Des milliers de gilets jaunes manifestaient dans toute la France samedi 1er décembre. A Paris, la journée a été entachée de nombreuses violences, plongeant les rues de la capitale dans une atmosphère chaotique.

Par Paul Idczak & Léo Sanmarty
Photos Léo Sanmarty

2 décembre 2018

Les annonces de l’exécutif ne les auront donc pas calmés. Samedi 1er décembre, des milliers de « gilets jaunes » ont une nouvelle fois manifesté à Paris et dans toute la France. Ils étaient 8.000 dans les principaux lieux de rassemblement de la capitale, selon les chiffres de la police. L’épicentre de la colère se situait place de l’Etoile, bondée depuis le début de la matinée, et dont les images d’affrontements entre les casseurs et les forces de l’ordre feront encore probablement le tour du monde. On s’est rendus sur place pour prendre la température autour des lieux.

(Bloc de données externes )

Lemma gather_noisy_vectors_run (labels : list Z) (i : nat) (vectors : list Vector) :
  (i + length labels <= length vectors)%nat ->
  gather_noisy_vectors labels i vectors = Ok (noise_vectors labels (drop i vectors)).
Proof.
  revert i. induction labels as [|l labels IH]; intros i Hlen; simpl.
  - destruct (drop i vectors); reflexivity.
  - simpl in Hlen.
    destruct (lookup_lt_is_Some_2 vectors i) as [v Hv]; [lia|].
    rewrite (drop_S _ _ _ Hv), Hv. fold (is_noise l).
    rewrite (IH (S i)) by lia. destruct (is_noise l); reflexivity.
Qed.

Lemma noise_vectors_length (labels : list Z) (vectors : list Vector) :
  (length labels <= length vectors)%nat ->
  length (noise_vectors labels vectors) = num_noise labels.
Proof.
  revert vectors. induction labels as [|l labels IH]; intros [|v vectors] Hlen;
    simpl in *; try reflexivity; try lia.
  rewrite num_noise_cons. destruct (is_noise l); simpl; rewrite IH by lia; reflexivity.
Qed.

Lemma count_noise_run (c : Clusterer) (vectors : list Vector) :
  (length (labels_ c) <= length vectors)%nat ->
  labels_ c <> [] ->
  count_noise c vectors
  = ([PrintNoise (num_noise (labels_ c))], Ok (noise_vectors (labels_ c) vectors)).
Proof.
  intros Hlen Hne. unfold count_noise.
  rewrite (gather_noisy_vectors_run (labels_ c) 0 vectors) by lia. simpl.
  rewrite noise_vectors_length by exact Hlen.
  destruct (labels_ c) as [|l labels]; [contradiction|]. reflexivity.
Qed.

Lemma chunks_upto_concat {A : Type} (fuel : nat) (l : list A) (size : nat) :
  (0 < size)%nat -> (length l <= fuel)%nat -> concat (chunks_upto fuel l size) = l.
Proof.
  intros Hsize. revert l. induction fuel as [|fuel IH]; intros l Hlen; simpl.
  - destruct l; [reflexivity | simpl in Hlen; lia].
  - destruct l as [|a l]; [reflexivity|].
    change (concat (take size (a :: l) :: chunks_upto fuel (drop size (a :: l)) size))
      with (take size (a :: l) ++ concat (chunks_upto fuel (drop size (a :: l)) size)).
    rewrite IH; [apply take_drop|].
    rewrite length_drop. simpl in *. lia.
Qed.

Lemma chunks_concat {A : Type} (l : list A) (size : nat) :
  (0 < size)%nat -> concat (chunks l size) = l.
Proof. intros H. apply chunks_upto_concat; [exact H | reflexivity]. Qed.

Lemma mapM_app {A B : Type} (f : A -> Result B) (l1 l2 : list A) (b1 b2 : list B) :
  mapM f l1 = Ok b1 -> mapM f l2 = Ok b2 -> mapM f (l1 ++ l2) = Ok (b1 ++ b2).
Proof.
  revert b1. induction l1 as [|a l1 IH]; simpl; intros b1 H1 H2.
  - injection H1 as <-. exact H2.
  - destruct (f a) as [b|e]; simpl in *; [|discriminate].
    destruct (mapM f l1) as [bs|e]; simpl in *; [|discriminate].
    injection H1 as <-. rewrite (IH bs eq_refl H2). reflexivity.
Qed.

Lemma mapM_total {A B : Type} (f : A -> Result B) (l : list A) :
  Forall (fun a => exists b, f a = Ok b) l -> exists bs, mapM f l = Ok bs.
Proof.
  induction 1 as [|a l [b Hb] _ [bs IH]]; simpl.
  - exists []. reflexivity.
  - rewrite Hb, IH. simpl. eexists. reflexivity.
Qed.

Lemma mapM_lookup {A B : Type} (f : A -> Result B) (l : list A) (bs : list B)
    (i : nat) (b : B) :
  mapM f l = Ok bs -> bs !! i = Some b -> exists a, l !! i = Some a /\ f a = Ok b.
Proof.
  revert bs i. induction l as [|a l IH]; simpl; intros bs i.
  - intros [= <-]. rewrite lookup_nil. discriminate.
  - destruct (f a) as [b'|e] eqn:Hfa; simpl; [|discriminate].
    destruct (mapM f l) as [bs'|e]; simpl; [|discriminate].
    intros [= <-]. destruct i as [|i]; simpl.
    + intros [= <-]. exists a. split; [reflexivity | exact Hfa].
    + intros Hb. exact (IH bs' i eq_refl Hb).
Qed.

Lemma np_argmax_total (row : list float) : row <> [] -> exists a, np_argmax row = Ok a.
Proof. destruct row; [contradiction|]. intros _. eexists. reflexivity. Qed.

Lemma np_max_total (row : list float) : row <> [] -> exists p, np_max row = Ok p.
Proof. destruct row; [contradiction|]. intros _. eexists. reflexivity. Qed.

Lemma soft_cluster_batches_run (w : World) (c : Clusterer) (batches : list (list Vector)) :
  Forall (fun row => row <> []) (concat (map (rows_of w c) batches)) ->
  exists ls ps,
    soft_cluster_batches w c batches
    = (map (fun b => MembershipVector (map (map to_float32) b)) batches, Ok (ls, ps))
    /\ mapM np_argmax (concat (map (rows_of w c) batches)) = Ok (concat ls)
    /\ mapM np_max (concat (map (rows_of w c) batches)) = Ok (concat ps).
Proof.
  induction batches as [|b batches IH]; simpl; intros Hrows.
  - exists [], []. repeat split.
  - apply Forall_app in Hrows as [Hb Hrest].
    destruct (IH Hrest) as (ls & ps & Hrun & Hls & Hps).
    destruct (mapM_total np_argmax (rows_of w c b)) as [la Hla].
    { eapply Forall_impl; [exact Hb|]. intros row. apply np_argmax_total. }
    destruct (mapM_total np_max (rows_of w c b)) as [pa Hpa].
    { eapply Forall_impl; [exact Hb|]. intros row. apply np_max_total. }
    exists (la :: ls), (pa :: ps).
    unfold soft_cluster_batch. fold (rows_of w c b). rewrite Hla, Hpa, Hrun. simpl.
    rewrite app_nil_r.
    split; [reflexivity|]. split; apply mapM_app; assumption.
Qed.

Lemma insert_middle {A : Type} (l1 l2 : list A) (x y : A) :
  <[length l1 := y]> (l1 ++ x :: l2) = l1 ++ y :: l2.
Proof.
  rewrite insert_app_r_alt by lia. rewrite Nat.sub_diag. reflexivity.
Qed.

(** The loop over the positions, started after [done_l] with the new
    entries [used_l] already handed out. *)
Lemma assign_noise_steps (todo_l : list Z) :
  forall (todo_p : list float) (done_l : list Z) (done_p : list float)
         (used_l new_l : list Z) (used_p new_p : list float),
    length done_l = length done_p ->
    length todo_l = length todo_p ->
    length used_l = length used_p ->
    (num_noise todo_l <= length new_l)%nat ->
    (num_noise todo_l <= length new_p)%nat ->
    assign_noise (length todo_l) (length done_l) (done_l ++ todo_l) (done_p ++ todo_p)
      (used_l ++ new_l) (used_p ++ new_p) (length used_l)
    = Ok (done_l ++ reassigned todo_l todo_l new_l,
          done_p ++ reassigned todo_l todo_p new_p).
Proof.
  induction todo_l as [|l todo_l IH];
    intros todo_p done_l done_p used_l new_l used_p new_p Hdone Htodo Hused Hnl Hnp.
  - destruct todo_p; [|discriminate]. reflexivity.
  - destruct todo_p as [|p todo_p]; [discriminate|].
    simpl in Htodo. injection Htodo as Htodo.
    rewrite num_noise_cons in Hnl, Hnp.
    simpl assign_noise. rewrite list_lookup_middle by reflexivity.
    fold (is_noise l). simpl reassigned.
    destruct (is_noise l) eqn:Hl.
    + destruct new_l as [|n new_l]; [simpl in Hnl; lia|].
      destruct new_p as [|q new_p]; [simpl in Hnp; lia|].
      simpl in Hnl, Hnp.
      rewrite list_lookup_middle by reflexivity.
      rewrite (list_lookup_middle used_p new_p q (length used_l)) by exact Hused.
      replace (length done_l <? length (done_p ++ p :: todo_p))%nat with true
        by (symmetry; apply Nat.ltb_lt; rewrite length_app; simpl; lia).
      rewrite insert_middle. rewrite Hdone at 2. rewrite insert_middle.
      replace (S (length done_l)) with (length (done_l ++ [n]))
        by (rewrite length_app; simpl; lia).
      replace (S (length used_l)) with (length (used_l ++ [n]))
        by (rewrite length_app; simpl; lia).
      rewrite (cons_middle n done_l todo_l), (cons_middle q done_p todo_p).
      rewrite (cons_middle n used_l new_l), (cons_middle q used_p new_p).
      rewrite !app_assoc.
      rewrite (IH todo_p (done_l ++ [n]) (done_p ++ [q]) (used_l ++ [n]) new_l
                 (used_p ++ [q]) new_p);
        rewrite ?length_app; simpl; try lia.
      rewrite <- !app_assoc. reflexivity.
    + replace (S (length done_l)) with (length (done_l ++ [l]))
        by (rewrite length_app; simpl; lia).
      rewrite (cons_middle l done_l todo_l), (cons_middle p done_p todo_p).
      rewrite !app_assoc.
      rewrite (IH todo_p (done_l ++ [l]) (done_p ++ [p]) used_l new_l used_p new_p);
        rewrite ?length_app; simpl; try lia.
      rewrite <- !app_assoc. reflexivity.
Qed.

Lemma assign_noise_run (labels : list Z) (probs : list float)
    (new_l : list Z) (new_p : list float) :
  length labels = length probs ->
  (num_noise labels <= length new_l)%nat ->
  (num_noise labels <= length new_p)%nat ->
  assign_noise (length labels) 0 labels probs new_l new_p 0
  = Ok (reassigned labels labels new_l, reassigned labels probs new_p).
Proof.
  intros Hlen Hnl Hnp.
  exact (assign_noise_steps labels probs [] [] [] new_l [] new_p
           eq_refl Hlen eq_refl Hnl Hnp).
Qed.

Lemma noise_rank_cons (label : Z) (labels : list Z) (i : nat) :
  noise_rank (label :: labels) (S i)
  = ((if is_noise label then 1 else 0) + noise_rank labels i)%nat.
Proof. unfold noise_rank. simpl. apply num_noise_cons. Qed.

Lemma reassigned_lookup_noise {A : Type} (labels : list Z) :
  forall (old new : list A) (i : nat) (label : Z),
    length labels = length old ->
    (num_noise labels <= length new)%nat ->
    labels !! i = Some label -> is_noise label = true ->
    reassigned labels old new !! i = new !! noise_rank labels i
    /\ (noise_rank labels i < num_noise labels)%nat.
Proof.
  induction labels as [|l labels IH]; intros old new i label Hlen Hnew Hi Hnoise.
  - rewrite lookup_nil in Hi. discriminate.
  - destruct old as [|o old]; [discriminate|]. simpl in Hlen. injection Hlen as Hlen.
    rewrite num_noise_cons in *. destruct i as [|i].
    + simpl in Hi. injection Hi as ->. simpl. rewrite Hnoise in *.
      destruct new as [|n new]; [simpl in Hnew; lia|].
      split; [reflexivity | unfold noise_rank, num_noise; simpl; lia].
    + simpl in Hi. rewrite noise_rank_cons. simpl reassigned.
      destruct (is_noise l).
      * destruct new as [|n new]; [simpl in Hnew; lia|]. simpl in Hnew.
        destruct (IH old new i label Hlen ltac:(lia) Hi Hnoise) as [Heq Hlt].
        simpl. split; [exact Heq | lia].
      * destruct (IH old new i label Hlen ltac:(lia) Hi Hnoise) as [Heq Hlt].
        simpl. split; [exact Heq | lia].
Qed.

Lemma reassigned_lookup_other {A : Type} (labels : list Z) :
  forall (old new : list A) (i : nat) (label : Z),
    length labels = length old ->
    (num_noise labels <= length new)%nat ->
    labels !! i = Some label -> is_noise label = false ->
    reassigned labels old new !! i = old !! i.
Proof.
  induction labels as [|l labels IH]; intros old new i label Hlen Hnew Hi Hnoise.
  - rewrite lookup_nil in Hi. discriminate.
  - destruct old as [|o old]; [discriminate|]. simpl in Hlen. injection Hlen as Hlen.
    rewrite num_noise_cons in *. destruct i as [|i].
    + simpl in Hi. injection Hi as ->. simpl. rewrite Hnoise. reflexivity.
    + simpl in Hi. simpl reassigned. destruct (is_noise l).
      * destruct new as [|n new]; [simpl in Hnew; lia|]. simpl in Hnew.
        simpl. apply (IH old new i label Hlen ltac:(lia) Hi Hnoise).
      * simpl. apply (IH old new i label Hlen ltac:(lia) Hi Hnoise).
Qed.

Lemma reassigned_length {A : Type} (labels : list Z) :
  forall (old new : list A), length (reassigned labels old new) = length old.
Proof.
  induction labels as [|l labels IH]; intros [|o old] new; simpl; try reflexivity.
  destruct (is_noise l).
  - destruct new as [|n new]; simpl; [reflexivity|]. rewrite IH. reflexivity.
  - simpl. rewrite IH. reflexivity.
Qed.

Lemma np_maximum_nan (a : float) (l : list float) :
  is_nan a = true -> fold_left np_maximum l a = a.
Proof.
  intros Ha. induction l as [|b l IH]; simpl; [reflexivity|].
  unfold np_maximum at 2. rewrite Ha, orb_true_r. exact IH.
Qed.

(** The scan keeps, in [max_ind], the position of the running maximum
    [mp]. *)
Lemma argmax_scan_spec (rest : list float) :
  forall (pre : list float) (i : Z) (mp : float) (max_ind : Z),
    i = Z.of_nat (length pre) ->
    0 <= max_ind < i ->
    pre !! Z.to_nat max_ind = Some mp ->
    is_nan mp = false ->
    0 <= argmax_scan rest i mp max_ind < Z.of_nat (length (pre ++ rest))
    /\ (pre ++ rest) !! Z.to_nat (argmax_scan rest i mp max_ind)
       = Some (fold_left np_maximum rest mp).
Proof.
  induction rest as [|x rest IH]; intros pre i mp max_ind Hi Hidx Hmp Hnan.
  - simpl. rewrite app_nil_r. split; [lia | exact Hmp].
  - simpl. unfold np_maximum at 2. rewrite Hnan, orb_false_r.
    assert (Hx : (pre ++ x :: rest) !! Z.to_nat i = Some x).
    { apply list_lookup_middle. rewrite Hi, Nat2Z.id. reflexivity. }
    assert (Hlen : Z.of_nat (length (pre ++ x :: rest)) = i + 1 + Z.of_nat (length rest)).
    { rewrite length_app. simpl. lia. }
    destruct (PrimFloat.leb x mp) eqn:Hle; simpl.
    + destruct (IH (pre ++ [x]) (i + 1) mp max_ind) as [Hr Hl].
      * rewrite length_app. simpl. lia.
      * lia.
      * rewrite lookup_app_l; [exact Hmp|]. apply Nat2Z.inj_lt. rewrite Z2Nat.id; lia.
      * exact Hnan.
      * rewrite <- app_assoc in Hr, Hl. simpl in Hr, Hl. split; assumption.
    + destruct (is_nan x) eqn:Hxnan.
      * rewrite np_maximum_nan by exact Hxnan. split; [lia | exact Hx].
      * destruct (IH (pre ++ [x]) (i + 1) x i) as [Hr Hl].
        -- rewrite length_app. simpl. lia.
        -- lia.
        -- rewrite (cons_middle x pre rest), app_assoc in Hx.
           rewrite lookup_app_l in Hx; [exact Hx|].
           rewrite length_app. simpl. apply Nat2Z.inj_lt. rewrite Z2Nat.id; lia.
        -- exact Hxnan.
        -- rewrite <- app_assoc in Hr, Hl. simpl in Hr, Hl. split; assumption.
Qed.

Combien de temps faut-il pour atteindre « la plus belle avenue du monde » ? En matinée, les Champs étaient ouverts, mais en début d’après-midi, avant même l'heure « officielle » de début de la manifestation, les CRS ont déjà bloqué les différents accès. Le long de la Seine, des processions éparses de « gilets jaunes » espèrent atteindre leur but. Quelques-uns brûlent des radars, en s’écartant de l’objet par peur d’une éventuelle explosion. Une femme clame haut et fort que les gilets jaunes « vont prendre la Bastille ! » Les déplacement se font au gré des « consignes » des CRS, qui demandent aux « gilets jaunes » de se rendre un pont plus loin pour trouver une entrée ouverte. Il n’y en a finalement qu’une seule. En l’occurrence, celle où les heurts ont lieu : autour de l’arc de Triomphe.

Barres de fer déracinées

Philippe, 66 ans, accompagne les flots discontinus de troupes parées de jaune. « Un seul accès, c’est dommage pour ceux qui veulent manifester normalement », déplore-t-il. Le jeune retraité regrette le sort donné aux retraités de la part du gouvernement : « Il y a eu la hausse de la CSG, et maintenant la baisse des pensions de reversion pour les veufs… Il n’y a pas d’équilibre. »  Autour de lui, en plus, avance un groupe apparemment prêt à en découdre. « Ne restez pas avec eux », conseille Philippe. Les barres de métal plantées dans l’herbe autour de la statue du Génocide arménien ont été sorties de terre par certains casseurs.
 

L’avenue Marceau, au sud de l’Etoile, fait tout de suite comprendre au visiteur ce qui l’attend lorsqu’il parviendra au bout. Sur les contre-allées, des véhicules retournés portent les traces des incendies qui les ont rendus hors d’usage. L’odeur âcre de la fumée commence à prendre au nez, et les pavés disséminés sur les trottoirs vides rappellent les affrontements du matin. A chaque rue, les CRS forment des lignes où les fouilles sont obligatoires. Une fois ces protections franchies, les « gilets jaunes » ont pour beaucoup pris leurs précautions anti-lacrymogène : un foulard, en général, des masques à gaz pour les plus équipés. Avenue d’Iena, Sophie, une jeune Parisienne, patiente avec trois amis. Sa bouche cachée par un tissu aux motifs violets, elle témoigne de la colère palpable. « Le gouvernement a réagi trop tard, dit-elle. Maintenant que la mayonnaise a pris, ils se retrouvent dans une impasse ! »

Flashballs menaçants

Rideaux de CRS et chapes de fumée blanche remplissent le champ de vision. L’oreille finit par s’habituer aux fréquentes déflagrations de pétards et aux sons secs des projectiles échangés entre manifestants et CRS. La majorité de la place de l’Etoile paraît néanmoins apaisée, après les violentes images de la matinée. C’est dans la lisière que les esprits s’échauffent. Les Champs sont bloqués par les fourgons blindés et les CRS en ordre de bataille, pointant leurs flashballs menaçants vers quiconque oserait défier leur autorité. Devant eux, pavés et les lacrymos constellent les airs, compliquant l’accès à l’Arc tant l’atmosphère dégénère rapidement. Face aux heurts, une partie des « gilets jaunes » a d’ailleurs privilégié République ou Bastille aux Champs transformés en champs bataille du 8e arrondissement. 412 interpellations et 133 blessés viendront ternir le bilan de ce troisième samedi de mobilisation jaune fluo.